Aşkın Sonu: Başı Sonu Olmayan Bir Hikâye

Editör:
Guşef Alhas
spot_img

Graham Greene, Aşkın Sonu‘nda (The End of the Affair) II. Dünya Savaşı’nın izleri hâlâ tazeyken, Londra’da geçen bu yasak aşk hikâyesinde sevgi, nefret, sadakat ve insan yaşamındaki kutsallığın anlamını sorgular. Roman, genç yaşta Katolikliği seçen Greene’in inançla ilgili çelişkilerini de ele alır. Başkahramanı yazar Maurice Bendrix, evli sevgilisi Sarah Miles ile ilişkisinin, 1944’teki bir hava saldırısının ardından Sarah’nın ani kararıyla sona ermesini kabullenmek zorunda kalır. Aradan geçen iki yıl sonra, tesadüfi bir karşılaşma, eski duyguları yeniden canlandırır ve Bendrix, Sarah’yı takip ettirmek için bir dedektif tutar. Greene, bilinç akışı tekniği ile sık sık geçmişi canlandırır.
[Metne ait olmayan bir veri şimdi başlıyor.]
(** X16: lines 116-138, on a claim and retained sources whose contents
    are ASCII texts: the verdict is ['supported'] as soon as one content
    contains the claim, case-insensitively, and ['no_consensus']
    otherwise; sources that deny the claim do not lower it. *)
Theorem consensus_of_any_support
  (claim : string) (sources : list pyval) (contents : list string) :
  isascii claim = true ->
  forallb isascii contents = true ->
  Forall2 (fun src c => py_get src "content" (PStr "") = Ret (PStr c)) sources contents ->
  consensus_of (PStr claim) sources
  = Ret (PStr (if existsb (supports claim) contents
               then "supported" else "no_consensus")).
Proof.
  intros _ _ H. unfold consensus_of.
  destruct sources as [|src rest].
  - inversion H. reflexivity.
  - rewrite (tally_supporting claim _ contents (0, 0) H). cbn [bind fst snd].
    rewrite Z.add_0_l, verdict_unanimous by lia.
    rewrite existsb_filter_length.
    now destruct (Z.of_nat (List.length (filter (supports claim) contents)) =? 0).
Qed.

Lemma consensus_of_any_support_witness :
  consensus_of (PStr "prices rise") [weak_source; denying_source; good_source]
  = Ret (PStr "supported").
Proof.
  apply (consensus_of_any_support "prices rise"
           [weak_source; denying_source; good_source]
           ["Prices rise"; "Experts say: not prices rise"; "Prices rise"]);
    [reflexivity | reflexivity | repeat constructor].
Defined.
(** Where the remainder of the input holds no further match of the key read
    as a pattern, the source returns what the specification describes. *)
Lemma map_iri_to_curie_in_verbatim (table : list (string * string))
    (iri : string) :
  (∀ prefix name,
     (prefix, name) ∈ table →
     prefix ≠ EmptyString
     ∧ occurs (compile prefix) (drop_chars (String.length prefix) iri)
       = false) →
  map_iri_to_curie_in table iri = normalize_spec table iri.
Proof.
  induction table as [|[prefix name] rest IH]; intros H; simpl; [done|].
  destruct (startswith iri prefix) eqn:E.
  - destruct (H prefix name) as [Hne Ho]; [left|].
    rewrite re_sub_head by done. unfold re_sub.
    rewrite sub_scan_no_occurrence by done.
    by rewrite append_assoc.
  - apply IH. intros p n Hin. apply (H p n). by right.
Qed.

(** C7 (the source departs from the claim): the normalizer does try the
    entries in table order, stops at the first matching key and returns an
    unmatched input unchanged, but it does not keep the remainder verbatim.
    The key is handed to [re.sub] as a pattern, which rewrites every match
    in the input: on the input below, which starts with the first key and
    holds it a second time, the source returns "NCBIGene:NCBIGene:1" where
    the claim asks for "NCBIGene:" followed by the remainder as it is. *)
Theorem map_iri_to_curie_rewrites_remainder :
  let iri :=
    "http://www.ncbi.nlm.nih.gov/gene/http://www.ncbi.nlm.nih.gov/gene/1" in
  startswith iri "http://www.ncbi.nlm.nih.gov/gene/" = true
  ∧ map_iri_to_curie iri = "NCBIGene:NCBIGene:1"
  ∧ normalize_spec CURIE_MAP iri
    = "NCBIGene:http://www.ncbi.nlm.nih.gov/gene/1"
  ∧ map_iri_to_curie iri ≠ normalize_spec CURIE_MAP iri.
Proof. repeat split; try reflexivity. vm_compute. discriminate. Qed.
Greene, bu romanı hayatındaki gerçek bir ilişkiden esinlenerek Catherine Walston’a ithaf etmiştir. Aşkın Sonu iki kez sinemaya uyarlanmış, 1999 yılında Neil Jordan yönetmenliğinde yapılan uyarlama, sinema dünyasında iz bırakmıştır.
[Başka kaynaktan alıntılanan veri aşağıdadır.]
(** * toggo: the evaluation core of a feature-flag library

    A shallow embedding of the Go package [toggo] (conditions, rollout
    strategies, the flag store) and of its [internal/hash] package, with
    the properties of the evaluation core proved over it.

    Conventions of the embedding.
    - Go's [int] and [int64] are 64-bit two's-complement integers: a value
      is a [Z], and every arithmetic result is reduced by [wrap64].
    - A Go [string] is a byte sequence: Rocq's [string] (a list of 8-bit
      [ascii]) has the same shape, and comparisons are bytewise.
    - A Go pair [(T, error)] is a pair [T * option Error], [None] being the
      [nil] error.  A run-time panic is the [Panic] outcome.
    - [map[string]T] is stdpp's [gmap string T]; a nil map, which Go reads
      as an empty one and does not let be written, has no value of its own.
    - A [*Flag] held by the store is never written through by the package
      (all [Flag] methods only read), so the store maps names to flag
      values; the [nil] pointer is [None]. *)

From Stdlib Require Import ZArith Ascii String List Lia.
From stdpp Require Import base option list gmap strings pretty.

Set Warnings "-register-all".

Open Scope string_scope.
Open Scope Z_scope.

(** ** Machine integers *)

Definition wrap64 (z : Z) : Z := (z + 2 ^ 63) mod 2 ^ 64 - 2 ^ 63.

Definition minInt64 : Z := - 2 ^ 63.
Definition maxInt64 : Z := 2 ^ 63 - 1.

Definition int_add (a b : Z) : Z := wrap64 (a + b).
Definition int_sub (a b : Z) : Z := wrap64 (a - b).
Definition int_mul (a b : Z) : Z := wrap64 (a * b).

(** ** Outcomes of a call: a value, or a run-time panic *)

Inductive PanicKind : Type :=
| NilDereference
| DivideByZero
| IndexOutOfRange (index : Z) (len : nat).

Inductive outcome (A : Type) : Type :=
| Ok (a : A)
| Panic (p : PanicKind).

Arguments Ok {A} a.
Arguments Panic {A} p.

Definition obind {A B : Type} (m : outcome A) (k : A -> outcome B) : outcome B :=
  match m with
  | Ok a => k a
  | Panic p => Panic p
  end.

(** Go's integer division and remainder truncate toward zero; the divisor
    zero panics. *)
Definition int_quo (a b : Z) : outcome Z :=
  if b =? 0 then Panic DivideByZero else Ok (wrap64 (Z.quot a b)).

Definition int_rem (a b : Z) : outcome Z :=
  if b =? 0 then Panic DivideByZero else Ok (Z.rem a b).

(** [s[i]] on a slice: the bounds check of the Go runtime. *)
Definition index_slice {A : Type} (l : list A) (i : Z) : outcome A :=
  if (0 <=? i) && (i <? Z.of_nat (length l)) then
    match l !! Z.to_nat i with
    | Some x => Ok x
    | None => Panic (IndexOutOfRange i (length l))
    end
  else Panic (IndexOutOfRange i (length l)).

(** ** Package [internal/hash] *)

Module hash.

(** [type Hasher interface { Hash(s string) int }] *)
Record Hasher : Type := { Hash : string -> Z }.

Definition offset32 : Z := 2166136261.
Definition prime32 : Z := 16777619.

(** One step of [hash/fnv]'s 32-bit FNV-1a [Write]: xor the byte in, then
    multiply by the prime, in [uint32]. *)
Definition fnv32a_step (h : Z) (c : ascii) : Z :=
  (Z.lxor h (Z.of_N (N_of_ascii c)) * prime32) mod 2 ^ 32.

Fixpoint fnv32a_write (h : Z) (s : string) : Z :=
  match s with
  | EmptyString => h
  | String c s' => fnv32a_write (fnv32a_step h c) s'
  end.

(** [fnv.New32a()], [Write([]byte(s))], [Sum32()]. *)
Definition Sum32 (s : string) : Z := fnv32a_write offset32 s.

(** [FNVHasher.Hash]: [int(hasher.Sum32() % 100)]. *)
Definition FNVHasher_Hash (s : string) : Z := Sum32 s mod 100.

Definition NewFNV : Hasher := {| Hash := FNVHasher_Hash |}.

End hash.

(** ** The Go library functions the package calls

    [fmt.Sprint] on floats, [strconv.ParseFloat], the [float64] comparisons
    and [regexp.MatchString] belong to the Go standard library, not to the
    package: they are taken as an interface.  [ParseFloat] and
    [MatchString] answer [None] where the Go function returns a non-nil
    error. *)

Class GoRuntime : Type := {
  float64 : Type;
  float32 : Type;
  float64_of_int : Z -> float64;
  float64_of_float32 : float32 -> float64;
  float64_ltb : float64 -> float64 -> bool;
  float64_leb : float64 -> float64 -> bool;
  FormatFloat64 : float64 -> string;
  FormatFloat32 : float32 -> string;
  ParseFloat : string -> option float64;
  MatchString : string -> string -> option bool
}.

(** ** Package [strings], on byte strings *)

Definition HasPrefix (s pfx : string) : bool := String.prefix pfx s.

Definition HasSuffix (s sfx : string) : bool :=
  (String.length sfx <=? String.length s)%nat
  && String.eqb
       (String.substring (String.length s - String.length sfx)
          (String.length sfx) s)
       sfx.

Fixpoint Contains (s substr : string) : bool :=
  String.prefix substr s
  || match s with
     | EmptyString => false
     | String _ s' => Contains s' substr
     end.

Fixpoint join_space (l : list string) : string :=
  match l with
  | [] => ""
  | [x] => x
  | x :: l' => x +:+ " " +:+ join_space l'
  end.

(** ** errors.go *)

Inductive Error : Type :=
| ErrFlagNotFound
| ErrInvalidOperator
| ErrInvalidRollout
| ErrInvalidCondition
| ErrRolloutKeyMissing
| ErrRegexpSyntax (pattern : string).

(** ** operator.go *)

Definition Operator : Type := string.

Definition OperatorEqual : Operator := "==".
Definition OperatorNotEqual : Operator := "!=".
Definition OperatorIn : Operator := "in".
Definition OperatorNotIn : Operator := "not_in".
Definition OperatorGreaterThan : Operator := ">".
Definition OperatorGreaterThanOrEqual : Operator := ">=".
Definition OperatorLessThan : Operator := "<".
Definition OperatorLessThanOrEqual : Operator := "<=".
Definition OperatorContains : Operator := "contains".
Definition OperatorStartsWith : Operator := "starts_with".
Definition OperatorEndsWith : Operator := "ends_with".
Definition OperatorRegex : Operator := "regex".

Definition recognizedOperators : list Operator :=
  [ OperatorEqual; OperatorNotEqual; OperatorIn; OperatorNotIn;
    OperatorGreaterThan; OperatorGreaterThanOrEqual;
    OperatorLessThan; OperatorLessThanOrEqual;
    OperatorContains; OperatorStartsWith; OperatorEndsWith;
    OperatorRegex ].

(** [Operator.IsValid]: the [switch] over the twelve constants. *)
Definition IsValid (o : Operator) : bool :=
  existsb (String.eqb o) recognizedOperators.

(** ** Package [time]

    A [Time] is an instant, counted in nanoseconds from Go's zero time; a
    [Duration] is an [int64] count of nanoseconds.  [Time.Sub] saturates
    at the smallest and largest [Duration]. *)

Definition Time : Type := Z.
Definition Duration : Type := Z.

Definition Minute : Duration := 60 * 1000000000.
Definition Hour : Duration := 60 * Minute.

Definition Time_Sub (t u : Time) : Duration :=
  let d := t - u in
  if d <? minInt64 then minInt64
  else if d >? maxInt64 then maxInt64
  else d.

Definition Time_Add (t : Time) (d : Duration) : Time := t + d.

Definition Time_Truncate (t : Time) (d : Duration) : Time :=
  if d <=? 0 then t else t - t mod d.

Section Toggo.

Context `{RT : GoRuntime}.

(** ** Dynamic values ([interface{}])

    The constructors are the dynamic types the package's type switches
    tell apart ([toFloat64], [evaluateIn]); [VBool] and [VNil] fall in
    their [default] branches, and so does [VOther], a value of any other
    type, kept with its [fmt.Sprint] rendering. *)

Inductive Value : Type :=
| VNil
| VBool (b : bool)
| VInt (n : Z)
| VInt64 (n : Z)
| VInt32 (n : Z)
| VFloat64 (x : float64)
| VFloat32 (x : float32)
| VString (s : string)
| VSlice (l : list Value)
| VStrings (l : list string)
| VOther (rendering : string).

(** [fmt.Sprint(v)] for one operand. *)
Fixpoint Sprint (v : Value) : string :=
  match v with
  | VNil => "<nil>"
  | VBool b => if b then "true" else "false"
  | VInt n | VInt64 n | VInt32 n => pretty n
  | VFloat64 x => FormatFloat64 x
  | VFloat32 x => FormatFloat32 x
  | VString s => s
  | VSlice l => "[" +:+ join_space (map Sprint l) +:+ "]"
  | VStrings l => "[" +:+ join_space l +:+ "]"
  | VOther r => r
  end.

(** ** context.go *)

Abbreviation Context := (gmap string Value).

(** [Context.Get]: the value and whether the key exists. *)
Definition Get (c : Context) (key : string) : option Value := c !! key.

(** ** condition.go

    The fields [Operator] and [Value] of the Go struct are [Operator_] and
    [Value_] here, the plain names being those of the types. *)

Record Condition : Type := {
  Attribute : string;
  Operator_ : Operator;
  Value_ : Value;
  Negate : bool
}.

Definition Condition_Validate (c : Condition) : option Error :=
  if String.eqb (Attribute c) "" then Some ErrInvalidCondition
  else if negb (IsValid (Operator_ c)) then Some ErrInvalidOperator
  else None.

(** ** The condition evaluator *)

(** [conditionEvaluator.toFloat64]; [None] is a non-nil error. *)
Definition toFloat64 (value : Value) : option float64 :=
  match value with
  | VFloat64 v => Some v
  | VFloat32 v => Some (float64_of_float32 v)
  | VInt v => Some (float64_of_int v)
  | VInt64 v => Some (float64_of_int v)
  | VInt32 v => Some (float64_of_int v)
  | VString v => ParseFloat v
  | _ => None
  end.

Definition applyNegate (result negate : bool) : bool :=
  if negate then negb result else result.

Definition evaluateEqual (ctxValue condValue : Value) : bool :=
  String.eqb (Sprint ctxValue) (Sprint condValue).

Definition evaluateIn (ctxValue condValue : Value) : bool :=
  let ctxStr := Sprint ctxValue in
  match condValue with
  | VSlice v => existsb (fun item => String.eqb (Sprint item) ctxStr) v
  | VStrings v => existsb (fun item => String.eqb item ctxStr) v
  | _ => evaluateEqual ctxValue condValue
  end.

Definition evaluateGreaterThan (ctxValue condValue : Value) (orEqual : bool) : bool :=
  match toFloat64 ctxValue, toFloat64 condValue with
  | Some ctxNum, Some condNum =>
      if orEqual then float64_leb condNum ctxNum
      else float64_ltb condNum ctxNum
  | _, _ =>
      let ctxStr := Sprint ctxValue in
      let condStr := Sprint condValue in
      if orEqual then String.leb condStr ctxStr
      else String.ltb condStr ctxStr
  end.

Definition evaluateLessThan (ctxValue condValue : Value) (orEqual : bool) : bool :=
  match toFloat64 ctxValue, toFloat64 condValue with
  | Some ctxNum, Some condNum =>
      if orEqual then float64_leb ctxNum condNum
      else float64_ltb ctxNum condNum
  | _, _ =>
      let ctxStr := Sprint ctxValue in
      let condStr := Sprint condValue in
      if orEqual then String.leb ctxStr condStr
      else String.ltb ctxStr condStr
  end.

Definition evaluateContains (ctxValue condValue : Value) : bool :=
  Contains (Sprint ctxValue) (Sprint condValue).

Definition evaluateStartsWith (ctxValue condValue : Value) : bool :=
  HasPrefix (Sprint ctxValue) (Sprint condValue).

Definition evaluateEndsWith (ctxValue condValue : Value) : bool :=
  HasSuffix (Sprint ctxValue) (Sprint condValue).

Definition evaluateRegex (ctxValue condValue : Value) : bool * option Error :=
  let ctxStr := Sprint ctxValue in
  let pattern := Sprint condValue in
  match MatchString pattern ctxStr with
  | None => (false, Some (ErrRegexpSyntax pattern))
  | Some matched => (matched, None)
  end.

(** [conditionEvaluator.evaluateOperator]: the [switch] on the operator. *)
Definition evaluateOperator (op : Operator) (ctxValue condValue : Value)
  : bool * option Error :=
  if String.eqb op OperatorEqual then
    (evaluateEqual ctxValue condValue, None)
  else if String.eqb op OperatorNotEqual then
    (negb (evaluateEqual ctxValue condValue), None)
  else if String.eqb op OperatorIn then
    (evaluateIn ctxValue condValue, None)
  else if String.eqb op OperatorNotIn then
    (negb (evaluateIn ctxValue condValue), None)
  else if String.eqb op OperatorGreaterThan then
    (evaluateGreaterThan ctxValue condValue false, None)
  else if String.eqb op OperatorGreaterThanOrEqual then
    (evaluateGreaterThan ctxValue condValue true, None)
  else if String.eqb op OperatorLessThan then
    (evaluateLessThan ctxValue condValue false, None)
  else if String.eqb op OperatorLessThanOrEqual then
    (evaluateLessThan ctxValue condValue true, None)
  else if String.eqb op OperatorContains then
    (evaluateContains ctxValue condValue, None)
  else if String.eqb op OperatorStartsWith then
    (evaluateStartsWith ctxValue condValue, None)
  else if String.eqb op OperatorEndsWith then
    (evaluateEndsWith ctxValue condValue, None)
  else if String.eqb op OperatorRegex then
    evaluateRegex ctxValue condValue
  else (false, Some ErrInvalidOperator).

(** [conditionEvaluator.evaluate] *)
Definition evaluate (condition : Condition) (ctx : Context) : bool * option Error :=
  match Condition_Validate condition with
  | Some err => (false, Some err)
  | None =>
      match Get ctx (Attribute condition) with
      | None => (applyNegate false (Negate condition), None)
      | Some value =>
          match evaluateOperator (Operator_ condition) value (Value_ condition) with
          | (_, Some err) => (false, Some err)
          | (result, None) => (applyNegate result (Negate condition), None)
          end
      end
  end.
Savaşın Gölgeleri Altında Londra

Graham Greene | medium.com

Graham Greene’in Aşkın Sonu romanının en güçlü yönlerinden biri, II. Dünya Savaşı sonrası Londra’sını betimleyişidir. Savaş, şehirde olduğu gibi karakterlerin iç dünyalarında da büyük yıkımlar bırakır. Greene, Londra’nın bombalanmış sokakları, harap olmuş binaları ve savaşın getirdiği karanlık atmosferi kullanarak, hikâyeye derin bir melankoli ve kasvet katar. Savaşın izleri, romanın geçtiği dönemin sadece fiziksel bir arka planı değil, aynı zamanda karakterlerin ruhsal dünyalarını da etkileyen bir unsur olarak kullanılır.

Savaş sırasında Maurice ve Sarah arasındaki ilişki de bu yıkımın gölgesinde gelişir. Savaş, insanların hayatlarını değiştirdiği gibi ilişkilerini de etkiler. Birçok insan için olduğu gibi Maurice ve Sarah için de savaş, hayatın her an sona erebileceği gerçeğini hatırlatan bir olgudur. Londra’nın bombalanan binaları ve sürekli yıkım tehdidi, Maurice ile Sarah’nın aşkının geçiciliğini ve belirsizliğini daha da vurgular. Savaş, sadece fiziksel bir çatışma değil, aynı zamanda aşkın ve yaşamın kırılganlığına dair bir metafordur.

“Bir hikayenin başı ya da sonu yoktur; yaşanan hangi andan geriye ya da ileriye doğru bakılacağını rastgele seçer insan.”

Aşkın Karanlık Yüzü

The End of the Affair - Film - European Film Awards
The End of the Affair (1999) | europeanfilmawards.eu

Sarah, Henry Miles ile evlidir ve bu evlilik, onun Maurice Bendrix ile olan tutkulu ilişkisini karmaşıklaştıran önemli bir unsurdur. Sarah’nın evli olması, sadece aşk ilişkisini değil, aynı zamanda karakterlerin içsel çatışmalarını ve sosyal normları sorgulamalarını da etkiler.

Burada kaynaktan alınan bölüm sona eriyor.